Which lines make up the answer? Those from the line with "injection Hr as" through the end of the data; reproduce them exactly.
++++++++++
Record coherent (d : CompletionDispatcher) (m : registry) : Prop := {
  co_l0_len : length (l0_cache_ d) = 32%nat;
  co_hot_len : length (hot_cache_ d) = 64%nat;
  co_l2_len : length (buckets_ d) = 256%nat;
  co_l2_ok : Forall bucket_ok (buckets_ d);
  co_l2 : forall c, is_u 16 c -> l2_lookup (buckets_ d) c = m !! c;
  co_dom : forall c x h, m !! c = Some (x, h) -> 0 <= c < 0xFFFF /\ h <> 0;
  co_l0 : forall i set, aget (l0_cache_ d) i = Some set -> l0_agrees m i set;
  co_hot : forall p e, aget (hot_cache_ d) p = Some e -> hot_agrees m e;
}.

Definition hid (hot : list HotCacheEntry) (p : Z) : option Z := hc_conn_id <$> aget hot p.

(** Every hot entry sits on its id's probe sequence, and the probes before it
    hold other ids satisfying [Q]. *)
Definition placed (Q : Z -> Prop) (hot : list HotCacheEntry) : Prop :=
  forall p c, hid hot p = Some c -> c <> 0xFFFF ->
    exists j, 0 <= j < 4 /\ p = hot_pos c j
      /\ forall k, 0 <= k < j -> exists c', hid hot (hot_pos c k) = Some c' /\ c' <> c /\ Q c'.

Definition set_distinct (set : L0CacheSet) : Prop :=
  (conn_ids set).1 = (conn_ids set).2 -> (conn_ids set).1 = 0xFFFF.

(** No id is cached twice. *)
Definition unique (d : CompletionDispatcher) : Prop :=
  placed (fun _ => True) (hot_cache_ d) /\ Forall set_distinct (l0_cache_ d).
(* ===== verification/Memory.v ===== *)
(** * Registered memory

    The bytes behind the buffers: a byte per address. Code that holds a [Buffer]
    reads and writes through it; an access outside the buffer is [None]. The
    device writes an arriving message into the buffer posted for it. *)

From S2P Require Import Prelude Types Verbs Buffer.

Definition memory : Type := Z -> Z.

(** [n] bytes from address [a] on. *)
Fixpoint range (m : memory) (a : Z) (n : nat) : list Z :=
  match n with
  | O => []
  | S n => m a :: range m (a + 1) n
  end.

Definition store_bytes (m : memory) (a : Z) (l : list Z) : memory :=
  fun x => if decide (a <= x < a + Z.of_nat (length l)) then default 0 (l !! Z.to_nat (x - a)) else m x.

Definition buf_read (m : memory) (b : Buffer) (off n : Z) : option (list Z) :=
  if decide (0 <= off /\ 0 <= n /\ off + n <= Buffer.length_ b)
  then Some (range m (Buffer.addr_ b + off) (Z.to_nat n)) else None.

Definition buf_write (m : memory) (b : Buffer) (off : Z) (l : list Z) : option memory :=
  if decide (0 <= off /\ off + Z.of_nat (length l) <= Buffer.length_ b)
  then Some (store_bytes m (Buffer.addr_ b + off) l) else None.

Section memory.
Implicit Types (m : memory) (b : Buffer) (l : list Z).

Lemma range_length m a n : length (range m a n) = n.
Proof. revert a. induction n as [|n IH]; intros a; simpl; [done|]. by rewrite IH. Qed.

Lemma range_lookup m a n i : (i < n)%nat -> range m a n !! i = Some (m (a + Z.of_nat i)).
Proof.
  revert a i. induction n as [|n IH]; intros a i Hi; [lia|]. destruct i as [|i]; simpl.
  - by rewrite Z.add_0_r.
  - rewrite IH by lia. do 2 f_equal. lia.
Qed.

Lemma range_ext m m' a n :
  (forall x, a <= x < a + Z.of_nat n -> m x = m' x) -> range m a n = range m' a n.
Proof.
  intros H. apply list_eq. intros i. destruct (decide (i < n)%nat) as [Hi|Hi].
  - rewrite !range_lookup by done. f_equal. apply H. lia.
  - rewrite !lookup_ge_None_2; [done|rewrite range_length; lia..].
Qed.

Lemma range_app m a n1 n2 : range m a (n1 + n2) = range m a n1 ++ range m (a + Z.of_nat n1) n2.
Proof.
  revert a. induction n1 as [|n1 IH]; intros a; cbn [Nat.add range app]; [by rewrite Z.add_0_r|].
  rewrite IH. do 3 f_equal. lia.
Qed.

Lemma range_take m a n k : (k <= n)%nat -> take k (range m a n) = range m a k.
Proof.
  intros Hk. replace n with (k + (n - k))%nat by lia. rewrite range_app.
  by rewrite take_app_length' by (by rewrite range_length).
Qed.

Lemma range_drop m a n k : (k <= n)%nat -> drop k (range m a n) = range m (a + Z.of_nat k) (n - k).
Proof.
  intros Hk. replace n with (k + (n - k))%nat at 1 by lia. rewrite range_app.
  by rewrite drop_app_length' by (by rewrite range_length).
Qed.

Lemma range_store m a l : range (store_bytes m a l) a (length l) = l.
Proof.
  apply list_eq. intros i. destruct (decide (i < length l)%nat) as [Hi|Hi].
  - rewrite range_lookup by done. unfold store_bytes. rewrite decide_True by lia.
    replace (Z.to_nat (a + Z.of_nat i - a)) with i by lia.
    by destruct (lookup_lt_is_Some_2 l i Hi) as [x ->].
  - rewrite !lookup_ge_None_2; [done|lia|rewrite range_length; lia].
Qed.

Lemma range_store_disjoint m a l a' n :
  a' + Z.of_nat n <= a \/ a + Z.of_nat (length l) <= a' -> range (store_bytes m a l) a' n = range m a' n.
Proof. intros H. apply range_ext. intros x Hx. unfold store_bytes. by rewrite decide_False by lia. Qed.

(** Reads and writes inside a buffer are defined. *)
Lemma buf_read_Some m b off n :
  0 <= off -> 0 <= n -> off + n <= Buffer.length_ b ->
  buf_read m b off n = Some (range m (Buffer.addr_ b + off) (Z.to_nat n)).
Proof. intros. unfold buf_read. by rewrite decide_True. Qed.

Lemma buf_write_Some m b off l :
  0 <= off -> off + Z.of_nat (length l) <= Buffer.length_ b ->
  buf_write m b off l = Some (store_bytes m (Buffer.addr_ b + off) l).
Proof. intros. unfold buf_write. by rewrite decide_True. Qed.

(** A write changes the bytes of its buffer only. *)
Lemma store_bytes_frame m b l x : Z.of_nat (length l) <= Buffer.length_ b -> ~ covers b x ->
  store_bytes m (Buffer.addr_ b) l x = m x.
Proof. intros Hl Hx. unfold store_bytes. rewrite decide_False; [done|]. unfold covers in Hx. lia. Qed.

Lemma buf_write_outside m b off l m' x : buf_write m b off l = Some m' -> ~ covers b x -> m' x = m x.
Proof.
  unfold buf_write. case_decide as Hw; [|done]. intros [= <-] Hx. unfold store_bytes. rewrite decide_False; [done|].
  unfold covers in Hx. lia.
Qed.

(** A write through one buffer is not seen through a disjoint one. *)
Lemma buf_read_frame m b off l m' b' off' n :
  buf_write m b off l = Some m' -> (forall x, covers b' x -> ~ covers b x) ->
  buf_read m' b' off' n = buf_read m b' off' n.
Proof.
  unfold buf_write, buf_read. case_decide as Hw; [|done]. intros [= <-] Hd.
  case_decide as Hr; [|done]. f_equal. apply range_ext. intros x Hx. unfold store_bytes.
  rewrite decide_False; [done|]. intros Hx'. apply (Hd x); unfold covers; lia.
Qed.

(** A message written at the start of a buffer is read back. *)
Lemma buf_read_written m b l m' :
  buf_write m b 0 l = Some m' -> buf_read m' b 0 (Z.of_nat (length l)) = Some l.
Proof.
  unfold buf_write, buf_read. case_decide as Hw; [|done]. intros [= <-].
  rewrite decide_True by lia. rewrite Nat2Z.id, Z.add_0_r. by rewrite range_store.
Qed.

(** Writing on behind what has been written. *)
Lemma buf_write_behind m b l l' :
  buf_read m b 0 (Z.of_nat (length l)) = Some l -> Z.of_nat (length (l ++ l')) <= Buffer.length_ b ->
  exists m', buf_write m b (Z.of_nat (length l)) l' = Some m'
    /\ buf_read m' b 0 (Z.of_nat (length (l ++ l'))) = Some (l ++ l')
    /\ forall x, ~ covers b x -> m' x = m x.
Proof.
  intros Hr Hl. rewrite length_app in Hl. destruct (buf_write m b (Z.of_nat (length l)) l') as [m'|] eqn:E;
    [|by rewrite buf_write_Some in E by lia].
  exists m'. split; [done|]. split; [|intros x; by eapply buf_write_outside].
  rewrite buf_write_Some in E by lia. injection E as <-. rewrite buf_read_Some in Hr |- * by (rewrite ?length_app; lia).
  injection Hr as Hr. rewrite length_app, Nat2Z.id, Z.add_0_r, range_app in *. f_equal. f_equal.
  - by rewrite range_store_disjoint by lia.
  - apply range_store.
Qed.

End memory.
++++++++++
**EXPECTED OUTPUT**
  injection Hr as Hr. rewrite length_app, Nat2Z.id, Z.add_0_r, range_app in *. f_equal. f_equal.
  - by rewrite range_store_disjoint by lia.
  - apply range_store.
Qed.

End memory.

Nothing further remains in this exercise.